━━━ Listed records ━━━

(** C7: per-row independence.  On a table with a numeric temperature
    column, replacing the temperature of another row [j] leaves the grade
    and the color of row [i] as they were; the grade column is the
    classifier and the color column the colorizer applied cell by cell, so
    the cells of row [i] are computed from the temperature of row [i]. *)
Theorem classification_row_independent df temps (i j : nat) (v : T) :
  df !! "mean_temp" = Some (Num <$> temps) ->
  i <> j ->
  exists out out' : DataFrame T,
    add_vg_grades_and_colors df = (Ok tt, out) /\
    add_vg_grades_and_colors (<["mean_temp" := Num <$> <[j := v]> temps]> df)
      = (Ok tt, out') /\
    cell_at out' "vg_grade" i = cell_at out "vg_grade" i /\
    cell_at out' "color" i = cell_at out "color" i /\
    out !! "vg_grade" = Some (Str <$> (determine_vg_grade <$> temps)) /\
    out !! "color" = Some (Str <$> (get_vg_grade_color <$> (determine_vg_grade <$> temps))) /\
    cell_at out "vg_grade" i = (fun t => Str (determine_vg_grade t)) <$> temps !! i /\
    cell_at out "color" i
      = (fun t => Str (get_vg_grade_color (determine_vg_grade t))) <$> temps !! i.
Proof.
  intros Hdf Hij.
  set (df' := <["mean_temp" := Num <$> <[j := v]> temps]> df).
  assert (Hdf' : df' !! "mean_temp" = Some (Num <$> <[j := v]> temps))
    by apply lookup_insert_eq.
  pose proof (add_vg_grades_and_colors_numeric df temps Hdf) as Hout.
  pose proof (add_vg_grades_and_colors_numeric df' _ Hdf') as Hout'.
  eexists. eexists.
  split; [exact Hout |]. split; [exact Hout' |].
  assert (Hi : temps !! i = <[j := v]> temps !! i)
    by (symmetry; apply list_lookup_insert_ne; congruence).
  destruct (augmentation_row_agree df df' temps _ _ _ i Hdf Hdf' Hi Hout Hout')
    as [Hg Hc].
  split; [exact Hg |]. split; [exact Hc |].
  rewrite cell_at_vg_grade, cell_at_color, !list_lookup_fmap.
  rewrite lookup_insert_eq.
  rewrite (lookup_insert_ne _ "color" "vg_grade") by discriminate.
  rewrite lookup_insert_eq.
  repeat split; destruct (temps !! i); reflexivity.
Qed.

(** C8: the frame condition.  Whatever the table, the two statements
    leave every column other than [vg_grade] and [color] (so [start_km],
    [end_km] and [mean_temp]) the column it was, and every column, old or
    new, has the number of rows the table had.  When they end normally the
    column names are the old ones and the two new ones; when they raise
    the table is untouched; and on a numeric temperature column they end
    normally. *)
Theorem augmentation_frame df (n : nat) :
  frame_rows n df ->
  exists (r : result unit) (out : DataFrame T),
    add_vg_grades_and_colors df = (r, out) /\
    (forall c : string, c <> "vg_grade" -> c <> "color" -> out !! c = df !! c) /\
    out !! "start_km" = df !! "start_km" /\
    out !! "end_km" = df !! "end_km" /\
    out !! "mean_temp" = df !! "mean_temp" /\
    frame_rows n out /\
    (r = Ok tt -> dom out = dom df ∪ {[ "vg_grade"; "color" ]}) /\
    (forall e : PyExc, r = Raise e -> out = df) /\
    (forall temps, df !! "mean_temp" = Some (Num <$> temps) -> r = Ok tt).
Proof.
  intros Hrows.
  pose proof (add_vg_grades_and_colors_augmented df) as Haug.
  destruct (add_vg_grades_and_colors df) as [r out] eqn:Hrun.
  cbn [fst snd] in Haug.
  exists r, out. split; [reflexivity |].
  assert (Hnum : forall temps, df !! "mean_temp" = Some (Num <$> temps) -> r = Ok tt).
  { intros temps Hdf.
    rewrite (add_vg_grades_and_colors_numeric df temps Hdf) in Hrun.
    congruence. }
  destruct Haug as [Hnone | col e Hcol Hg | col vg_grade color Hcol Hg Hc].
  - repeat split; try reflexivity; try assumption; discriminate.
  - repeat split; try reflexivity; try assumption; discriminate.
  - assert (Hother : forall c : string, c <> "vg_grade" -> c <> "color" ->
              <["color" := color]> (<["vg_grade" := vg_grade]> df) !! c = df !! c).
    { intros c Hcg Hcc. rewrite !lookup_insert_ne by congruence. reflexivity. }
    assert (Hn : length col = n) by exact (Hrows "mean_temp" col Hcol).
    pose proof (series_apply_length _ _ _ Hg) as Hlg.
    pose proof (series_apply_length _ _ _ Hc) as Hlc.
    split; [exact Hother |].
    split; [apply Hother; discriminate |].
    split; [apply Hother; discriminate |].
    split; [apply Hother; discriminate |].
    split; [| split; [| split]].
    + unfold frame_rows. apply map_Forall_insert_2; [| apply map_Forall_insert_2].
      * congruence.
      * congruence.
      * exact Hrows.
    + intros _. rewrite !dom_insert_L. apply set_eq. intros c.
      rewrite !elem_of_union. tauto.
    + discriminate.
    + exact Hnum.
Qed.

End RowsAndColumns.

Lemma classification_row_independent_witness :
  exists out out' : DataFrame Q,
    add_vg_grades_and_colors scenario_df = (Ok tt, out) /\
    add_vg_grades_and_colors
      (<["mean_temp" := Num <$> <[1%nat := 50%Q]> scenario_temps]> scenario_df)
      = (Ok tt, out') /\
    cell_at out' "vg_grade" 0 = cell_at out "vg_grade" 0 /\
    cell_at out' "color" 0 = cell_at out "color" 0 /\
    out !! "vg_grade" = Some (Str <$> (determine_vg_grade <$> scenario_temps)) /\
    out !! "color"
      = Some (Str <$> (get_vg_grade_color <$> (determine_vg_grade <$> scenario_temps))) /\
    cell_at out "vg_grade" 0
      = (fun t => Str (determine_vg_grade t)) <$> scenario_temps !! 0%nat /\
    cell_at out "color" 0
      = (fun t => Str (get_vg_grade_color (determine_vg_grade t))) <$> scenario_temps !! 0%nat.
Proof.
  apply (classification_row_independent scenario_df scenario_temps 0 1 50%Q).
  - vm_compute. reflexivity.
  - lia.
Defined.

Lemma augmentation_frame_witness :
  frame_rows 2 segments_example /\
  exists (r : result unit) (out : DataFrame Q),
    add_vg_grades_and_colors segments_example = (r, out) /\
    (forall c : string, c <> "vg_grade" -> c <> "color" -> out !! c = segments_example !! c) /\
    out !! "start_km" = segments_example !! "start_km" /\
    out !! "end_km" = segments_example !! "end_km" /\
    out !! "mean_temp" = segments_example !! "mean_temp" /\
    frame_rows 2 out /\
    (r = Ok tt -> dom out = dom segments_example ∪ {[ "vg_grade"; "color" ]}) /\
    (forall e : PyExc, r = Raise e -> out = segments_example) /\
    (forall temps, segments_example !! "mean_temp" = Some (Num <$> temps) -> r = Ok tt).
Proof.
  assert (Hrows : frame_rows 2 segments_example)
    by (apply (bool_decide_unpack _); vm_compute; exact I).
  split; [exact Hrows |].
  exact (augmentation_frame segments_example 2 Hrows).
Defined.

(** * Further properties of the code *)

(** ** The bands of the classifier *)

(** X1: on exact temperatures each grade is returned on its band and
    nowhere else: VG-10 exactly below 30, VG-20 exactly on [30, 38), VG-30
    exactly on [38, 45), VG-40 exactly above 45, VG-50 exactly at 45. *)
Theorem determine_vg_grade_bands (t : Q) :
  (determine_vg_grade t = "VG-10" <-> (t < 30)%Q) /\
  (determine_vg_grade t = "VG-20" <-> (30 <= t)%Q /\ (t < 38)%Q) /\
  (determine_vg_grade t = "VG-30" <-> (38 <= t)%Q /\ (t < 45)%Q) /\
  (determine_vg_grade t = "VG-40" <-> (45 < t)%Q) /\
  (determine_vg_grade t = "VG-50" <-> (t == 45)%Q).
Proof.
  classifier_cases; repeat split; intros; try discriminate; try reflexivity; lra.
Qed.

(** X2: away from 45 a warmer segment never gets a lower grade: when
    [t1 <= t2] and [t1] is not 45, the grade of [t1] comes no later in
    [vg_grades] than the grade of [t2]. *)
Theorem determine_vg_grade_monotone_off_45 (t1 t2 : Q) :
  (t1 <= t2)%Q -> ~ (t1 == 45)%Q ->
  grade_rank (determine_vg_grade t1) <= grade_rank (determine_vg_grade t2).
Proof.
  intros Hle Hne.
  classifier_cases; first [exfalso; lra | vm_compute; lia].
Qed.

Lemma determine_vg_grade_monotone_off_45_witness :
  grade_rank (determine_vg_grade 37.5%Q) <= grade_rank (determine_vg_grade 45%Q).
Proof.
  apply (determine_vg_grade_monotone_off_45 37.5%Q 45%Q).
  - vm_compute. discriminate.
  - vm_compute. discriminate.
Defined.

(** At 45 itself the order breaks: 45 is graded VG-50, anything above it
    VG-40. *)
Example determine_vg_grade_drops_after_45 :
  grade_rank (determine_vg_grade 45%Q) = 4 /\
  grade_rank (determine_vg_grade 45.001%Q) = 3.
Proof. split; vm_compute; reflexivity. Qed.

(** ** The catch-all on binary64 cells *)

Lemma float64_of_Z_45 :
  float64_of_Z 45 = S754_finite false 6333186975989760 (-47).
Proof. vm_compute. reflexivity. Qed.

(** Two positive finite floats neither of which is below the other have
    the same mantissa and exponent. *)
Lemma SFltb_neither_finite (m1 m2 : positive) (e1 e2 : Z) :
  SFltb (S754_finite false m1 e1) (S754_finite false m2 e2) = false ->
  SFltb (S754_finite false m2 e2) (S754_finite false m1 e1) = false ->
  m1 = m2 /\ e1 = e2.
Proof.
  unfold SFltb, SFcompare.
  rewrite (Z.compare_antisym e1 e2).
  destruct (Z.compare_spec e1 e2) as [-> | He | He]; cbn [CompOpp];
    try discriminate.
  change (PosDef.Pos.compare_cont Eq m1 m2) with (Pos.compare m1 m2).
  change (PosDef.Pos.compare_cont Eq m2 m1) with (Pos.compare m2 m1).
  rewrite (Pos.compare_antisym m1 m2).
  destruct (Pos.compare_spec m1 m2) as [-> | Hm | Hm]; cbn [CompOpp];
    try discriminate.
  intros _ _. split; reflexivity.
Qed.

(** A float that is neither below nor above 45.0 is 45.0 or not a number. *)
Lemma float64_not_lt_not_gt_45 (f : spec_float) :
  SFltb f (float64_of_Z 45) = false ->
  SFltb (float64_of_Z 45) f = false ->
  f = S754_nan \/ f = float64_of_Z 45.
Proof.
  rewrite float64_of_Z_45.
  destruct f as [s | s | | s m e].
  - discriminate.
  - destruct s; discriminate.
  - intros _ _. left. reflexivity.
  - destruct s; [discriminate |].
    intros Hlt Hgt. right.
    destruct (SFltb_neither_finite _ _ _ _ Hlt Hgt) as [-> ->]. reflexivity.
Qed.

(** X3: on binary64 temperatures the catch-all grade VG-50 is returned
    for 45.0 and for not-a-number (a missing temperature), and for no
    other value. *)
Theorem determine_vg_grade_float64_VG50_iff (f : spec_float) :
  determine_vg_grade f = "VG-50" <-> f = S754_nan \/ f = float64_of_Z 45.
Proof.
  split.
  - unfold determine_vg_grade. cbn [py_lt py_gt of_int float64_PyNum].
    destruct (SFltb f (float64_of_Z 30)); [discriminate |].
    destruct (SFltb f (float64_of_Z 38)); [discriminate |].
    destruct (SFltb f (float64_of_Z 45)) eqn:Hlt; [discriminate |].
    destruct (SFltb (float64_of_Z 45) f) eqn:Hgt; [discriminate |].
    intros _. apply float64_not_lt_not_gt_45; assumption.
  - intros [-> | ->]; vm_compute; reflexivity.
Qed.

(** ** Colors and grades *)

(** X4: a table color identifies its grade: a string that gets the color
    of one of the five labels is that label.  Different grades are never
    drawn in the same color, and nothing else is drawn in a grade's
    color. *)
Theorem get_vg_grade_color_identifies_grade (g s : string) :
  g ∈ vg_grades -> get_vg_grade_color s = get_vg_grade_color g -> s = g.
Proof.
  intros Hg Hc.
  destruct (decide (s ∈ vg_grades)) as [Hs | Hs].
  - revert Hc. unfold vg_grades in Hg, Hs.
    repeat (apply elem_of_cons in Hg as [-> | Hg]);
      try (apply elem_of_nil in Hg; contradiction);
      repeat (apply elem_of_cons in Hs as [-> | Hs]);
      try (apply elem_of_nil in Hs; contradiction);
      vm_compute; intros E; first [reflexivity | discriminate E].
  - exfalso. revert Hc. unfold get_vg_grade_color at 1, dict_get.
    rewrite (colors_lookup_other s Hs). cbn [default].
    unfold vg_grades in Hg.
    repeat (apply elem_of_cons in Hg as [-> | Hg]);
      try (apply elem_of_nil in Hg; contradiction);
      vm_compute; discriminate.
Qed.

Lemma get_vg_grade_color_identifies_grade_witness :
  ("VG-30" ∈ vg_grades) /\
  (get_vg_grade_color (determine_vg_grade 40%Q) = get_vg_grade_color "VG-30" ->
   determine_vg_grade 40%Q = "VG-30").
Proof.
  assert (Hg : "VG-30" ∈ vg_grades)
    by (apply (bool_decide_unpack _); vm_compute; exact I).
  split; [exact Hg |].
  exact (get_vg_grade_color_identifies_grade "VG-30" (determine_vg_grade 40%Q) Hg).
Defined.

(** ** Outcomes of the augmentation *)

Section AugmentationOutcomes.
Context {T : Type} `{PyNum T}.
Implicit Types (df out : DataFrame T) (col : Series T).

Lemma add_vg_grades_and_colors_done df col (vg_grade color : Series T) :
  df !! "mean_temp" = Some col ->
  series_apply call_determine_vg_grade col = Ok vg_grade ->
  series_apply call_get_vg_grade_color vg_grade = Ok color ->
  add_vg_grades_and_colors df
  = (Ok tt, <["color" := color]> (<["vg_grade" := vg_grade]> df)).
Proof.
  intros Hcol Hg Hc. run_statements. rewrite Hcol.
  cbn beta iota. rewrite Hg. rewrite lookup_insert_eq. rewrite Hc. reflexivity.
Qed.

Lemma add_vg_grades_and_colors_raised df col (e : PyExc) :
  df !! "mean_temp" = Some col ->
  series_apply call_determine_vg_grade col = Raise e ->
  add_vg_grades_and_colors df = (Raise e, df).
Proof.
  intros Hcol Hg. run_statements. rewrite Hcol.
  cbn beta iota. rewrite Hg. reflexivity.
Qed.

━━━

Take the line above containing "assert (Hrows : frame_rows", the line containing "(** X1: on exact", and all lines in between, and copy them exactly without anything else.

Written solution
  assert (Hrows : frame_rows 2 segments_example)
    by (apply (bool_decide_unpack _); vm_compute; exact I).
  split; [exact Hrows |].
  exact (augmentation_frame segments_example 2 Hrows).
Defined.

(** * Further properties of the code *)

(** ** The bands of the classifier *)

(** X1: on exact temperatures each grade is returned on its band and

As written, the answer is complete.